Merz remanie son gouvernement à quelques semaines d'élections régionales où l'AfD est attendue à des scores inédits, dans un pari joué peut-être trop tard.

À quelques semaines d’élections régionales où l’AfD est attendue à des niveaux inédits, le chancelier allemand recompose son gouvernement pour tenter de réancrer son action dans les préoccupations intérieures — au risque d’arriver trop tard.

Un chancelier rattrapé par l’agenda intérieur

Friedrich Merz a procédé à un remaniement de son gouvernement à quelques semaines d’élections régionales où une poussée inédite de l’extrême droite est anticipée. Le geste, tardif pour certains observateurs, traduit une prise de conscience à la chancellerie : l’agenda diplomatique et européen du chancelier ne peut plus masquer une lassitude domestique qui s’exprime désormais dans les urnes régionales. Le calendrier lui-même est révélateur — un remaniement mené dans l’urgence, sous contrainte électorale plutôt que dans une logique de projet.

Selon Les Echos, enchaîner les réformes apparaît comme la seule option restant à Merz pour contenir la progression de l’AfD — signe que le rapport de force s’est inversé : ce n’est plus le chancelier qui dicte le tempo politique, mais la pression populaire qui impose son calendrier au gouvernement.

L’AfD, symptôme d’une dépossession démocratique

La progression du parti d’extrême droite n’est pas un accident conjoncturel. Lors des élections fédérales, l’AfD avait déjà atteint plus de 20 % des voix, un score qualifié d’historique pour l’extrême droite allemande. Cette dynamique électorale s’inscrit dans un climat plus large de défiance envers les institutions établies, que la classe politique traditionnelle peine à endiguer par les seuls arguments économiques.

L’épisode du « Dexit » illustre cette fracture. En janvier 2024, la présidente de l’AfD Alice Weidel avait appelé à un référendum sur la sortie de l’Allemagne de l’UE, le présentant comme :

« Un modèle pour l’Allemagne » — Alice Weidel, citée par le Financial Times et relayée par Euractiv.

La réaction de la coalition gouvernementale fut sans nuance. Le député libéral Reinhard Houben avait jugé qu’« aucune personne saine d’esprit » ne pouvait sérieusement réclamer une telle sortie, tandis que la ministre adjointe à l’Économie Franziska Brantner avertissait qu’un tel scénario « mettrait en péril les fondements de notre richesse ». Ce rejet frontal, aussi légitime soit-il sur le fond économique, a aussi nourri le sentiment chez une partie de l’électorat que le débat lui-même était disqualifié avant d’avoir eu lieu — alimentant précisément le récit d’une dépossession démocratique que l’AfD prospère à exploiter.

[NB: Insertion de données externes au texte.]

(* ===== verification/Prelude.v ===== *)
(** * Tarian, verified

    Tarian detects processes and files that the containers of a Kubernetes
    cluster should not run or change.  This library models the Go program in
    [src/] and proves what its parts promise to each other.

    ** The program

    - A node agent ([pkg/nodeagent]) on every node reads exec events from the
      kernel, finds the pod of each process, and checks the command against
      the constraints it fetched; a violation is reported as an event or
      registered as a new constraint.
    - A pod agent ([pkg/podagent]) in a pod does the same with the checksums
      of files.  An admission webhook ([pkg/clusteragent/webhookserver])
      injects it into annotated pods.
    - The cluster agent ([pkg/clusteragent]) passes the calls of the agents on
      to the server, deletes pods for which an action asks, and turns Falco's
      alerts into events and constraints.
    - tarian-server ([pkg/server]) keeps constraints, actions and events in a
      Dgraph database, takes events in through two queues ([pkg/protoqueue]),
      and sends alerts to an Alertmanager.
    - tarianctl ([cmd/tarianctl]) adds, lists, removes and imports constraints
      and actions, lists events, and installs the program on a cluster.

    ** How code is modelled

    A function that calls its surroundings (a store, a peer, the Kubernetes
    API, the file system, the clock) is a [prog E A]: a tree of calls of type
    [E] that ends in a result or in a panic ([Crash]).  [run] executes it with
    a [handler], a function that answers calls and changes a state; [trace]
    lists the calls of a run, and [history] of [Guards] lists them with their
    answers.  What the surroundings are relied on for is a class of laws about
    the handler; every class has an instance, so the laws can hold.  [interp]
    replaces calls by programs: that is how one part's calls are answered by
    the next part's handlers.  Go errors are [option error], pointers and
    slices are options, so nil is told from empty; a nil dereference, an index
    out of range and [logger.Fatal] are crashes.  Goroutines that share state
    are step relations or schedules; a loop that waits for its context runs
    for a number of turns, over which its theorems quantify.

    ** The files

    Shared: this file (Go values, programs, loops, runs, the [sat] logic of
    calls, thread pools); [Guards] (what is called after what); [GoStrings]
    and [GoTime] (the functions of Go's [strings], [path], [time]); [Types]
    ([pkg/tarianpb]: messages, getters, Falco priorities, the client stub);
    [Labels] (selectors as sets of texts); [Json] and [Codec]
    ([encoding/json]: printer, parser, struct tags); [K8s] (pods with label
    maps on a shared heap); [Sha256].

    tarian-server:
    - [Store] is the interface of the constraint and action stores
      ([pkg/store]) with the contract clients rely on; [ConfigServer] has the
      six handlers of [config_server.go], proved against that contract.
    - [Queue] is [channel.go] and [nats.go] of [pkg/protoqueue]; [Events] is
      [event_server.go], [ingestion_worker.go] and [NewServer] of [server.go];
      [Alerts] is [alert_dispatcher.go].  [Pipeline] runs all goroutines of
      the event path together, on channel queues.  [Streams] runs the
      ingestion on NATS JetStream, with redelivery and restarts;
      [StreamFacts] has its theorems.
    - [Dgraph] is the database as the stores use it; [DgraphStore] has the
      stores of [dgraph_constraint_store.go] and [dgraph_action_store.go] and
      proves that they keep the contract of [Store]; [DgraphEvents] has
      [dgraph_event_store.go], [DgraphEventFacts] its theorems;
      [DgraphSchema] has the text of [schema.go].
    - [Dial] has the transport options ([pkg/util/tls.go],
      [BuildDgraphDialOpts]); [ServerRun] the start of the process.

    Agents:
    - [Containers] is [enrich_container.go] and [enrich_kubernetes.go];
      [NodeAgent] is the state and the handlers of [nodeagent.go]; [Detector]
      has its set-up and read loop and the run command.
    - [ClusterAgent] is [grpc_servers.go], [config_cache.go] and
      [action_handler.go]; [Falco] is [falcosidekick_listener.go]; [Webhook]
      is [podagent_injector.go]; [ClusterRun] has the start of the cluster
      agent and of the webhook server.
    - [Selection] compares the four places that select pods by labels.
    - [PodAgent] is [podagent.go] with the two commands of the pod agent.

    Commands: [TarianCtl] (flags, add, get, import, remove) and [Install]
    (install, with the helm and Kubernetes clients).  [Commands] has the root
    commands of all processes with flags and logger, the connection a command
    of tarianctl makes its calls over, and the commands of the pod agent.

    Together: [System] runs agents, cluster agent, server and client as one;
    [Delivery] sends the reports of an agent through it into [Pipeline];
    [DgraphSystem] puts the server of that system on Dgraph, and
    [DgraphPipeline] the event path; [DgraphIngestion] says what is in the
    database of the events that were accepted.

    ** What the theorems show

    - Detection: which goroutines an event of the detector starts, in terms of
      its container, the pods of the node and the constraints
      ([detector_event_exact], [handleExecEvent_exact], [FindPod_exact]); what
      a scan of files reports and what registering does
      ([threat_scan_reports_exactly], [register_walk_settles],
      [registration_settles]); which pods are deleted
      ([ProcessActions_exact]); what a Falco alert causes at the listener as
      the program builds it, which has no logger
      ([spawned_process_alert_exact]).
    - The server's state: names stay unique under any client program
      ([clients_keep_keys_unique], [agents_keep_server_state]), but not when
      requests overlap, on any store and for any number of requests
      ([overlapping_adds_duplicate]); the handlers refine an
      abstract specification ([AddConstraint_refines],
      [RemoveConstraint_refines]); answers are exact ([GetConstraints_exact]).
    - The database: the stores on Dgraph keep the contracts
      ([dgraph_stores_refine], [dgraph_serves_pipeline]), give back what
      they were given ([added_constraint_comes_back],
      [added_event_comes_back]), and write what the schema declares
      ([written_values_are_typed]).
    - Events: order, bounds and delivery under every interleaving
      ([accepted_events_fifo], [workers_terminate]); on Dgraph, which may
      refuse events, each is in the database once or was refused
      ([accepted_events_reach_store]); at least one publish ([Publish_at_least_once]);
      with requests, workers and dispatcher interleaved nothing that was
      accepted disappears and every violation can be posted
      ([accepted_events_stay_visible], [accepted_violations_get_alerted]).  On
      JetStream every accepted event is accounted for, a restart loses a
      bounded number, and the streams can be drained
      ([accepted_events_accounted], [streams_can_be_drained]).
    - From end to end: a violation on a node, and one that a scan of files
      finds in a pod, ends as an alert ([violations_end_as_alerts],
      [file_violations_end_as_alerts]); a registered violation ends the violations
      ([registration_reaches_agents], [registration_reaches_dgraph]); an
      import works once ([import_works_once]).
    - Order of set-up: [install_in_order], [reads_after_setup]; connections:
      [connects_as_told].
    - What the code does against its intention is proved where it matters:
      [registrations_collide], [store_error_flags_every_exec],
      [refused_upsert_panics], [from_violated_pod_exact],
      [malformed_labels_widen], [selections_agree].

    ** Bounds

    The channel queue holds 1000 events, the channel of a worker 1000 and that
    of the action handler 4096, as in the code; a message is published at most
    five times.  From these the workers need at most 8004 steps, and a restart
    loses at most 2004 events, those in two channels and on both sides of
    them.  The JSON
    parser has fuel twice the length of its text plus two, each step consuming
    a byte or closing a level, and is proved to read back what is printed.
    Loops over strings recurse on the string or have its length as fuel.
    Process ids are cut to 32 bits, Falco priorities and limits to theirs.

    ** Not modelled

    The wire format of protobuf and the code [protoc] generates for it, gRPC,
    NATS, Dgraph, the Kubernetes API, the eBPF detector, helm and cobra are
    libraries or services the program calls: they are calls with laws.  YAML
    is a parameter of [tarianctl import].  What is logged is left out, except
    for the listener that has no logger and for fatal log entries, which end
    the process.  Test doubles ([fake_*.go], [pkg/testing], [test/e2e]) are not
    part of the program.  The alert dispatcher is run together with channel queues
    only: on JetStream it reads the same store. *)

From stdpp Require Export base option list gmap strings pretty.
From Stdlib Require Export ZArith Lia.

Il convient toutefois de nuancer : un sondage de la Fondation Konrad Adenauer, cité par Euractiv, montrait que 87 % des Allemands soutenaient l’adhésion à l’UE, et que même chez les électeurs de l’AfD, une majorité de 52 % restait favorable au maintien dans l’Union. L’adhésion au projet européen demeure donc majoritaire — ce qui suggère que le vote AfD relève moins d’un rejet de l’Europe en tant que telle que d’une sanction contre la gestion perçue des affaires intérieures.

Une position ambiguë, révélatrice des tensions internes à l’extrême droite

L’AfD elle-même semble hésiter sur la ligne à tenir. Le parti a retiré de son manifeste électoral l’appel explicite à la dissolution de l’Union européenne qui figurait dans une version antérieure, un appel à une « dissolution contrôlée » ayant ensuite été qualifié d’erreur éditoriale par la formation, selon Euractiv. Cette valse-hésitation traduit :

  • une prudence tactique face à un électorat globalement europhile ;
  • une difficulté à transformer la contestation en programme de gouvernement cohérent ;
  • un calcul électoral qui privilégie la dénonciation du système plus que la rupture institutionnelle frontale.

Rappelons par ailleurs que les référendums nationaux sont, en l’état du droit constitutionnel allemand, pratiquement exclus — un verrou institutionnel qui accentue, pour une partie de l’opinion, le sentiment que les grandes orientations du pays échappent structurellement au vote populaire.

Un imposant bâtiment gouvernemental allemand en pierre, drapeaux au vent sous un ciel gris et nuageux.

Une fragilité qui dépasse les frontières allemandes

Le cas allemand n’est pas isolé. Partout en Europe de l’Ouest, les partis de gouvernement traditionnels peinent à contenir une contestation qui se nourrit du même terreau : un sentiment que les grandes orientations économiques, migratoires et institutionnelles se décident loin des urnes, dans des enceintes technocratiques ou supranationales déconnectées du vécu quotidien des populations. La séquence allemande — remaniement de crise, réformes présentées comme rempart ultime, montée électorale continue de l’AfD — s’apparente à un schéma que d’autres capitales européennes ont déjà traversé, sans qu’aucune n’ait, à ce stade, trouvé de réponse durable au désaveu des partis établis.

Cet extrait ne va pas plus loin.